■ WORK ORDER: Return the lines below that carry the word "surrogateMax".

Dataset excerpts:
---

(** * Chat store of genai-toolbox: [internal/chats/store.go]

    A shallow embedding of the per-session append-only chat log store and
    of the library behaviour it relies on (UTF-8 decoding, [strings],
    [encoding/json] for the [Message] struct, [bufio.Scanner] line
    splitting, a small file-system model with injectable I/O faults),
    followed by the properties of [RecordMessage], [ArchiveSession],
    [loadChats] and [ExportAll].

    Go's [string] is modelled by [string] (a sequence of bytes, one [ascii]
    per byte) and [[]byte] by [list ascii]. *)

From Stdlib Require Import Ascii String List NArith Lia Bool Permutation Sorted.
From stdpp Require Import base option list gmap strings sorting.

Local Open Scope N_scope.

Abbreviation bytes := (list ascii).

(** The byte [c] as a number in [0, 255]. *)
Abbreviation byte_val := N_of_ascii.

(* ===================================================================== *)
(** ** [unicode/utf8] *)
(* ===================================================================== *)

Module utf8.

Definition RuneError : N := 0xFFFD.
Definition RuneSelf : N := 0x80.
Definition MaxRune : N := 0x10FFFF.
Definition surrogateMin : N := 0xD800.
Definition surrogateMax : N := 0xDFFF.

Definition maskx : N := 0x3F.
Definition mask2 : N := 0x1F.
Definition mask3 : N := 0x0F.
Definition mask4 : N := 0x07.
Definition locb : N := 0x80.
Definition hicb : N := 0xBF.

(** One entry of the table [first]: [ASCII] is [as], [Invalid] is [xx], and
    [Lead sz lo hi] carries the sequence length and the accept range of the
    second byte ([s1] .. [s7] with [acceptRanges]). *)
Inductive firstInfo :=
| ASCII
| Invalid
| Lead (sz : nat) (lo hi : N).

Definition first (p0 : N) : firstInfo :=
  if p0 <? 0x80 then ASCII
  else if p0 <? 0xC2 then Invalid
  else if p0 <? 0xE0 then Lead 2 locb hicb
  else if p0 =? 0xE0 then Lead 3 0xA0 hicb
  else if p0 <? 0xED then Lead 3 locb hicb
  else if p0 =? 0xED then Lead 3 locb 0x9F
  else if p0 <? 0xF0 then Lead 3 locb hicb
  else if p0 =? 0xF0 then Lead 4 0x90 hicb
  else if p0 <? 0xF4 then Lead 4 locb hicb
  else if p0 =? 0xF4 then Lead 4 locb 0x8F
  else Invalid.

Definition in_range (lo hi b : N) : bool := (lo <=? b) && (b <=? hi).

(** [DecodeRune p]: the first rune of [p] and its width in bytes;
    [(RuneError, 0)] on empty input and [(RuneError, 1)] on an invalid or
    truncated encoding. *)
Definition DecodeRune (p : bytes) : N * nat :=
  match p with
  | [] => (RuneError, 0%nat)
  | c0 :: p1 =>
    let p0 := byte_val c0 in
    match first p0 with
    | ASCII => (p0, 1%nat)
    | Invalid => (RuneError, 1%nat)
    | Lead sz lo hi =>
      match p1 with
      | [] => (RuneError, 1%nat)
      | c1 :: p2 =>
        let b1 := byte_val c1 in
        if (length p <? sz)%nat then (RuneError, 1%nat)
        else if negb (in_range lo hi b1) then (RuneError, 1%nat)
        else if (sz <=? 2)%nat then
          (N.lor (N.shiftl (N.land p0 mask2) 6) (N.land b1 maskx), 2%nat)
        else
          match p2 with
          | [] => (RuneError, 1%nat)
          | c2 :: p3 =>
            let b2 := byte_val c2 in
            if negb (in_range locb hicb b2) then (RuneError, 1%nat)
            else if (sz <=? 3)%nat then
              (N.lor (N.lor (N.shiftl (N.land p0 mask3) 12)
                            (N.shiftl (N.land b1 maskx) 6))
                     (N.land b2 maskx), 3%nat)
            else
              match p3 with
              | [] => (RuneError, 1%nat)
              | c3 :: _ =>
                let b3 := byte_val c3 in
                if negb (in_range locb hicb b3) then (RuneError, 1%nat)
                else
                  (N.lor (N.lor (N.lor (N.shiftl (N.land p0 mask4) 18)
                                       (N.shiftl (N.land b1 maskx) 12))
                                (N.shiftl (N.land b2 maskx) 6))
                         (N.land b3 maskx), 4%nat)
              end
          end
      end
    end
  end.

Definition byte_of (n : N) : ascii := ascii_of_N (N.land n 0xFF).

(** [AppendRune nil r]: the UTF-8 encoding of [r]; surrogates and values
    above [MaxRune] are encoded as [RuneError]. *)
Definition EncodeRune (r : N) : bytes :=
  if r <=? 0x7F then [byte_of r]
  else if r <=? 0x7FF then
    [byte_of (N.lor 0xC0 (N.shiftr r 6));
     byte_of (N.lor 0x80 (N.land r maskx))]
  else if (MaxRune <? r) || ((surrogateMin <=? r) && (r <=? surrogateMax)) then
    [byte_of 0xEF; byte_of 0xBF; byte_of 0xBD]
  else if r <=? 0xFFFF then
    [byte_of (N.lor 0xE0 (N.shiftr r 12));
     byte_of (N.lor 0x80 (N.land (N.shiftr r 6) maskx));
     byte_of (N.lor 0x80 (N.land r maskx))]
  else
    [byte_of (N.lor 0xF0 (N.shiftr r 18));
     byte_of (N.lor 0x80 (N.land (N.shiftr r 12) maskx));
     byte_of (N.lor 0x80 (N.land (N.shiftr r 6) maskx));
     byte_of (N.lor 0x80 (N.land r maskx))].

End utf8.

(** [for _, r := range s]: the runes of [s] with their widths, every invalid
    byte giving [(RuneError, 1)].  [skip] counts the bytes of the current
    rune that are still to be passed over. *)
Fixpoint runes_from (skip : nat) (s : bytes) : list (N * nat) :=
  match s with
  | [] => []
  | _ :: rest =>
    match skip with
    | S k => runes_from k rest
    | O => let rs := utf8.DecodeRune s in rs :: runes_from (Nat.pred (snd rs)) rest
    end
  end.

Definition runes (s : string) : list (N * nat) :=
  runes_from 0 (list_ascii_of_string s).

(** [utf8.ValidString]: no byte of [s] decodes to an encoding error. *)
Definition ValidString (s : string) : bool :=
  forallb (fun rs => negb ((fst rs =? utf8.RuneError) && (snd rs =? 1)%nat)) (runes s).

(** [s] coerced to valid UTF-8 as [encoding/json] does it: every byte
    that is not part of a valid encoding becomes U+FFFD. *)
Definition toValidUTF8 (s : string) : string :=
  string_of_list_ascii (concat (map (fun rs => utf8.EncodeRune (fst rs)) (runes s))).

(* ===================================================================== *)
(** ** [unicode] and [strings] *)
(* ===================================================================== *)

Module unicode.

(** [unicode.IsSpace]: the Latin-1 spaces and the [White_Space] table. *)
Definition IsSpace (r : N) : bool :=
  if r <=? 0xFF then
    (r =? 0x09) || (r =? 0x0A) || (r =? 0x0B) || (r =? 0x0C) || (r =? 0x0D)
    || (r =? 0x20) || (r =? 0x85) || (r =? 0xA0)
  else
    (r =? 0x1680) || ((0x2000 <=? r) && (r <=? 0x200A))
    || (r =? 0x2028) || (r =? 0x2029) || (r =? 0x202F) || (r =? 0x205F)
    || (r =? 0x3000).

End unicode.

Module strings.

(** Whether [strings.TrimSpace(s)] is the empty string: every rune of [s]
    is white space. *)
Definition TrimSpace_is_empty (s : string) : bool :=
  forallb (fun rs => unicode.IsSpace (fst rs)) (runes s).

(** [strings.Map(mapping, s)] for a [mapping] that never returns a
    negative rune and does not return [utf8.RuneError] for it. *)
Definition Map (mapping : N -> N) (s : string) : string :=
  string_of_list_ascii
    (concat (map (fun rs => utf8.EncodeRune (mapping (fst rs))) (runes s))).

---

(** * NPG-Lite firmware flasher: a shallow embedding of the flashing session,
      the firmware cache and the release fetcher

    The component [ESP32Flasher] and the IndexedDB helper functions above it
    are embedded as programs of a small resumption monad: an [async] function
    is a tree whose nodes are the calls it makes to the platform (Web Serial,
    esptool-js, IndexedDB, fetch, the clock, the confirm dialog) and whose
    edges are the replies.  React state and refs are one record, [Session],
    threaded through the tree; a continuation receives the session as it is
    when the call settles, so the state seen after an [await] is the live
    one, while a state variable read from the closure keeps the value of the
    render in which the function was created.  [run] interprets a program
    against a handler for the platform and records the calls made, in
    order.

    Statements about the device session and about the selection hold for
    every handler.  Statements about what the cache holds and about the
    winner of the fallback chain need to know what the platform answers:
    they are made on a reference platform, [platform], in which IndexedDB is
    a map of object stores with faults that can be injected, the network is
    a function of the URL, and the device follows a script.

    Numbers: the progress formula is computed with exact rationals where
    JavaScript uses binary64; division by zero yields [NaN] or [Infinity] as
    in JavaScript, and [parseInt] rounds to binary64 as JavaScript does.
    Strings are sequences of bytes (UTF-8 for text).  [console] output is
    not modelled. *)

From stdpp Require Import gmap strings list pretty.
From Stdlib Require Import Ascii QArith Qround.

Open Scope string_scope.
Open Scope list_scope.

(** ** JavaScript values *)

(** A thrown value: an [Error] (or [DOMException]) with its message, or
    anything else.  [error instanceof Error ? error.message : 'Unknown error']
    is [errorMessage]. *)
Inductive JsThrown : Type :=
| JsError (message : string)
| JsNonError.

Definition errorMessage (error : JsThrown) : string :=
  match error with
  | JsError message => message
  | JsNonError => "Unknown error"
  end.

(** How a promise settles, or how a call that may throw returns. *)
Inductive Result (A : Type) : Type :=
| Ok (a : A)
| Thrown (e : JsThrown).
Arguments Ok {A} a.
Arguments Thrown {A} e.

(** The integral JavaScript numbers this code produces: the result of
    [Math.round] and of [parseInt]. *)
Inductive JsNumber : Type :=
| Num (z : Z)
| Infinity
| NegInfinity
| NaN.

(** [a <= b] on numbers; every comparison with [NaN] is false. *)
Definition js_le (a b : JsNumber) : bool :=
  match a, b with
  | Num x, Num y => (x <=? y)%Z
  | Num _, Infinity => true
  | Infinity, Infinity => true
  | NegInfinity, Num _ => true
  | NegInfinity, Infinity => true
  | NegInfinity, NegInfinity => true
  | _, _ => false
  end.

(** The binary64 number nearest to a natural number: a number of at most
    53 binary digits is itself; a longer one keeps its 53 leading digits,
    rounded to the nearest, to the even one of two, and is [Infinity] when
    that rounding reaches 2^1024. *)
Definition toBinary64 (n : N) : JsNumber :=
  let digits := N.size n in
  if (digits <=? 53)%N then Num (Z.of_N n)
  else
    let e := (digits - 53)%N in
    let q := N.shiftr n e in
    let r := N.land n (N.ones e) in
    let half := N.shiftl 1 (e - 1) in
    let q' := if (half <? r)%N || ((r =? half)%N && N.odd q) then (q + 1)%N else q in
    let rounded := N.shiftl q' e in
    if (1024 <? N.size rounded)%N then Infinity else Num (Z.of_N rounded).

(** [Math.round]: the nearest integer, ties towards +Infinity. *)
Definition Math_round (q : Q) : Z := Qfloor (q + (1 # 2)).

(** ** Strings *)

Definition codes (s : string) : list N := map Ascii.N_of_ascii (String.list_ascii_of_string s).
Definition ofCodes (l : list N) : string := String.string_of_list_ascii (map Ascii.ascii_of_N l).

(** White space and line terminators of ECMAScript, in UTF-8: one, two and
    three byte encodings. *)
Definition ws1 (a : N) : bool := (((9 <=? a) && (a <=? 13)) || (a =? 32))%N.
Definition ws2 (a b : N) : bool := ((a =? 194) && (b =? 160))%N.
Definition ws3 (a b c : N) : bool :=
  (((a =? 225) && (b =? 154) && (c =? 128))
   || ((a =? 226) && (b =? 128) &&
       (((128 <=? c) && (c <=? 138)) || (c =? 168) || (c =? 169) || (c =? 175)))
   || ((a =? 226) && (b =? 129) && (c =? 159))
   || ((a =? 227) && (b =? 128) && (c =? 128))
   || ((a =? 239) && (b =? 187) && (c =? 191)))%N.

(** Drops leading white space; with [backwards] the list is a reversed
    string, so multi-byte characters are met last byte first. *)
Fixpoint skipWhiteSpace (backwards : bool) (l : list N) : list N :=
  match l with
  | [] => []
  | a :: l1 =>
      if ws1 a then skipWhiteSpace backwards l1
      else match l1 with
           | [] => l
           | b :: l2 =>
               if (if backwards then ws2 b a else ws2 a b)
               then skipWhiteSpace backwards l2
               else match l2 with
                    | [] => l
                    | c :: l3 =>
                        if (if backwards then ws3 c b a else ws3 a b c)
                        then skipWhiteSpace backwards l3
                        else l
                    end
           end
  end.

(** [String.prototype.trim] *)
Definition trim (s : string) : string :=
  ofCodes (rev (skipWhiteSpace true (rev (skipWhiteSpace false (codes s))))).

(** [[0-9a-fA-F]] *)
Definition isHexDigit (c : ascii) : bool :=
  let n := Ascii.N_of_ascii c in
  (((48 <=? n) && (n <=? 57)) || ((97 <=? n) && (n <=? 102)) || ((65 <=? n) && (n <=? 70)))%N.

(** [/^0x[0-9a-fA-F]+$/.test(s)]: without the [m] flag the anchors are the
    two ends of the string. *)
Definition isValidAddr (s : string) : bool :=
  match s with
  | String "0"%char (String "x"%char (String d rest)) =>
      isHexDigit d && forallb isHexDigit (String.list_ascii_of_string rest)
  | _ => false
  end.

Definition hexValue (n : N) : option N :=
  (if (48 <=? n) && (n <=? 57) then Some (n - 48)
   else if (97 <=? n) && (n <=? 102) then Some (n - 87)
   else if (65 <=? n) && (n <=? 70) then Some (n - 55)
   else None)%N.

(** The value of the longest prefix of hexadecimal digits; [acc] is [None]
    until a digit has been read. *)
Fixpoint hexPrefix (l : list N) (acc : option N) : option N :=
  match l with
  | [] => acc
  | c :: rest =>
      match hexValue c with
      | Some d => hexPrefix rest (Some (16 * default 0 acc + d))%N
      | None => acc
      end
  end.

---

■ TASK SOLUTION:
Definition surrogateMax : N := 0xDFFF.
  else if (MaxRune <? r) || ((surrogateMin <=? r) && (r <=? surrogateMax)) then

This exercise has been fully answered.